Collected data entries:
Lemma X15_rounds_finished_is_final_witness :
  load_game_state "g"
    (run [GetWord "g" None 0 "t11";
          SubmitWord "g" (Some "A") "cat" (FFinite 0) None "t12"]
         finished_db).1
  = Some finished_state
  ∧ Forall2 (answer_refused "g")
      [GetWord "g" None 0 "t11";
       SubmitWord "g" (Some "A") "cat" (FFinite 0) None "t12"]
      (run [GetWord "g" None 0 "t11";
            SubmitWord "g" (Some "A") "cat" (FFinite 0) None "t12"]
           finished_db).2.
Proof.
  apply (X15_rounds_finished_is_final "g").
  - vm_compute. reflexivity.
  - split; [vm_compute; discriminate | reflexivity].
  - keeps_all.
Defined.

Lemma X16_new_game_witness :
  ∃ (w : string) (db2 : DB),
    Route.get_word "g" None 4 "t1"
      (Route.create_game "g" "t0" [EM_SPACE; NBSP +:+ "Zoe "; "Al"] ∅).1
    = (db2, RWord w 0 5 "Zoe" (initial_lives ["Zoe"; "Al"]) ["Zoe"; "Al"]
                  ["Zoe"; "Al"])
    ∧ w ∈ ["cat"; "dog"; "bat"].
Proof.
  refine (proj2 (proj2 (X16_new_game "g" "t0" [EM_SPACE; NBSP +:+ "Zoe "; "Al"] ∅
                          "Zoe" ["Al"] _)) 4%nat "t1").
  vm_compute. reflexivity.
Defined.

** Work item **
Copy out each line of the data in which the word "Route" appears.

** Answer to the exercise **
    Route.get_word "g" None 4 "t1"
      (Route.create_game "g" "t0" [EM_SPACE; NBSP +:+ "Zoe "; "Al"] ∅).1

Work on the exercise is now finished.